Two previous studies reported the influence of canakinumab on linear growth in autoinflammatory conditions in children. In the study of Balci et al. of 11 children with FMF, despite a median follow-up of only 1.5 years, canakinumab treatment had a positive effect on both height and body weight Z-scores [18]. Yücel et al., however, have failed to demonstrate a positive effect of canakinumab on linear growth and reported an improvement in body weight Z-scores only [17]. This lack of improvement in height percentiles in this study was attributed by the authors for late initiation of treatment and a relatively short duration of follow-up. Taken together with our results, one may argue in favor of early initiation of anti-IL-1 agents in colchicine resistant FMF patients not only for better control of inflammatory attacks but also to maximize their linear growth potential.

There are different reports in the literature regarding the percentage of patients who had complete response to anti IL-1 agents. Complete remission following canakinumab treatment was reported by several groups, such as Brik et al. who reported 42.9% with complete response [25], De Benedetti et al. [26], and Kisla Ekinci et al. [27] reporting both of ~ 70% with complete response, with some reporting a complete response in up to 100% of cases [22, 28]. This difference could be related to variation in treatment regimen between studies and distribution of MEFV mutations in the various cohorts.

Interestingly, in this study we report a very low rate of side effects, despite a mean follow-up of more than 3 years. One patient reported an injection site skin reaction, and two additional patients complained of abdominal pain. These results are in-line with published data regarding canakinumab safety [17, 22, 27]. It is worth noting that in a randomized, placebo-controlled trial of canakinumab in autoinflammatory diseases in children, a somewhat higher rate of adverse events was recorded, including infections (23.8%), injection site reactions, (6.0%), headache (3.9%) and abdominal pain (3.6%) [26]. In particular, infections have previously been reported in some studies to occur in patients treated with anti-IL-1 drugs, including major bacterial infections (e.g. pneumonia [20, 29]). Nevertheless, in our study, none of the patients reported of significant infections during their routine follow-up visits. In addition, none of our patients discontinued the treatment due to side effects, similar to what was described in a systematic review of 19 studies of canakinumab [21].

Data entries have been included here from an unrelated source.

(* ===== verification/Validation.v ===== *)
(** Validation errors (validation/validation.go) and identifiers
    (uuidutil/uuidutil.go). The validator and the UUID package are used
    through the values they return. *)
From S2P Require Import Prelude Text.

(** ** Validation errors *)

(** What [validator.FieldError] gives: [Field()], [Tag()] and [Param()]. *)
Record fieldError := mkField { e_Field : string; e_Tag : string; e_Param : string }.

(** An error: [validator.ValidationErrors], with its text, another error, or one that wraps. *)
Inductive verror :=
| ValidationErrors (text : string) (es : list fieldError)
| OtherError (text : string)
| Wrapping (text : string) (e : verror).

Definition verrorText (e : verror) : string :=
  match e with ValidationErrors t _ => t | OtherError t => t | Wrapping t _ => t end.

(** [errors.As] with the target [validator.ValidationErrors]. *)
Fixpoint asValidation (e : verror) : option (list fieldError) :=
  match e with ValidationErrors _ es => Some es | OtherError _ => None | Wrapping _ e => asValidation e end.

Record FieldError := mkFieldError { Field : string; Message : string }.

Definition msgForTag (e : fieldError) : string :=
  if bool_decide (e_Tag e = "required") then "This field is required"
  else if bool_decide (e_Tag e = "email") then "Invalid email format"
  else if bool_decide (e_Tag e = "min") then "Must be at least " +:+ e_Param e
  else if bool_decide (e_Tag e = "max") then "Must be at most " +:+ e_Param e
  else "Invalid value".

(** The loop over the errors of the validator. *)
Fixpoint formatLoop (es : list fieldError) (acc : list FieldError) : list FieldError :=
  match es with
  | [] => acc
  | e :: es' => formatLoop es' (acc ++ [mkFieldError (ToLower (e_Field e)) (msgForTag e)])
  end.

Definition FormatErrors (err : option verror) : list FieldError :=
  match err with
  | None => []
  | Some e =>
      match asValidation e with
      | Some es => formatLoop es []
      | None => [mkFieldError "unknown" (verrorText e)]
      end
  end.

Lemma formatLoop_map es acc : formatLoop es acc = acc ++ ((λ e, mkFieldError (ToLower (e_Field e)) (msgForTag e)) <$> es).
Proof.
  revert acc. induction es as [|e es IH]; intros acc; cbn; [by rewrite app_nil_r|].
  by rewrite IH, <- app_assoc.
Qed.

(** One message for each failed field, in order, however deep the validator's error is wrapped;
    an error of another kind is reported as unknown. *)
Lemma FormatErrors_spec e :
  match asValidation e with
  | Some es => length (FormatErrors (Some e)) = length es ∧
      ∀ i f, es !! i = Some f → FormatErrors (Some e) !! i = Some (mkFieldError (ToLower (e_Field f)) (msgForTag f))
  | None => FormatErrors (Some e) = [mkFieldError "unknown" (verrorText e)]
  end.
Proof.
  unfold FormatErrors. destruct (asValidation e) as [es|]; [|done]. rewrite formatLoop_map. cbn [app].
  split; [apply length_fmap|]. intros i f Hf. by rewrite list_lookup_fmap, Hf.
Qed.

Lemma FormatErrors_wrapped text e : FormatErrors (Some (Wrapping text e)) = FormatErrors (Some e) ∨ asValidation e = None.
Proof. unfold FormatErrors. cbn. destruct (asValidation e); auto. Qed.

(** ** Identifiers *)

Section uuid.
(** [uuid.UUID], [uuid.Nil], and [uuid.Parse] with its error. *)
Context {UUID : Type} `{EqDecision UUID} (Nil : UUID) (uuid_Parse : string → UUID + error).

Definition Parse (s : string) : UUID + error := uuid_Parse s.
Definition ParsePtr (s : string) : option UUID + error :=
  if bool_decide (TrimSpace s = "") then inl None
  else match uuid_Parse s with inr e => inr e | inl u => inl (Some u) end.
Definition IsValid (s : string) : bool := match uuid_Parse s with inl _ => true | inr _ => false end.
Definition IsNil (id : UUID) : bool := bool_decide (id = Nil).

(** [ParsePtr] takes the blank strings besides the valid ones. *)
Lemma ParsePtr_spec s :
  (∃ u, ParsePtr s = inl (Some u)) ↔ IsValid s = true ∧ TrimSpace s ≠ "".
Proof. unfold ParsePtr, IsValid. case_bool_decide; destruct (uuid_Parse s); naive_solver. Qed.

(** [uuid.New] on sixteen random bytes, the text of an identifier, and
    [uuid.MustParse], which panics ([None]) where [uuid.Parse] fails; a text
    that was printed is parsed back. *)
Context {bytes : Type} (uuid_New : bytes → UUID) (uuid_String : UUID → string) (uuid_MustParse : string → option UUID).
Hypothesis parse_String : ∀ u, uuid_Parse (uuid_String u) = inl u.
Hypothesis must_Parse : ∀ s, uuid_MustParse s = match uuid_Parse s with inl u => Some u | inr _ => None end.

Definition New (random : bytes) : UUID := uuid_New random.
Definition NewString (random : bytes) : string := uuid_String (uuid_New random).
Definition MustParse (s : string) : option UUID := uuid_MustParse s.

(** A new string is the text of a new identifier and is accepted everywhere, and
    [MustParse] panics exactly on the strings [IsValid] refuses. *)
Lemma NewString_valid random : IsValid (NewString random) = true ∧ MustParse (NewString random) = Some (New random).
Proof. unfold IsValid, MustParse, NewString. by rewrite must_Parse, parse_String. Qed.

Lemma MustParse_panics s : MustParse s = None ↔ IsValid s = false.
Proof. unfold IsValid, MustParse. rewrite must_Parse. by destruct (uuid_Parse s). Qed.
End uuid.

As for the genetic profile of pediatric FMF children, our findings are consistent with the more severe phenotype described in patients who are homozygous for the M694V mutation [30]. We found that 95% of FMF patients who required the use of anti-IL-1 agents were homozygous to the M694V mutation, as opposed to only 30.5% in the entire genetic cohort at our Center. In fact, 12.6% of the patients harboring the M694V homozygous mutation were eventually treated with anti-IL-1. Thus, patients with severe disease course who are not adequately controlled by colchicine, especially those who are homozygotes for the M694V mutation, should be considered for an early intervention with anti-IL1 agents, in order to gain maximal benefits of this treatment regimen on linear growth.

This study has several limitations that require consideration. First, the retrospective design does not allow us to infer on causality. Second, the relatively small number of patients limits our ability to address the age and sex specific effects of anti-IL-1 drugs on growth. Yet, our comprehensive database with detailed clinical parameters of over 600 FMF patients treated at our institution and a mean follow-up of over 3 years provide us with a unique opportunity to conclude regarding the long-term anthropometric effects of anti-IL-1 agents in children with FMF.

Conclusions

Our study shows that anti -IL-1 agents represent an effective and safe treatment and may improve growth in children with colchicine-resistant FMF. Therefore, we suggest considering early treatment when needed, especially for those who harbor the M694V homozygous mutation.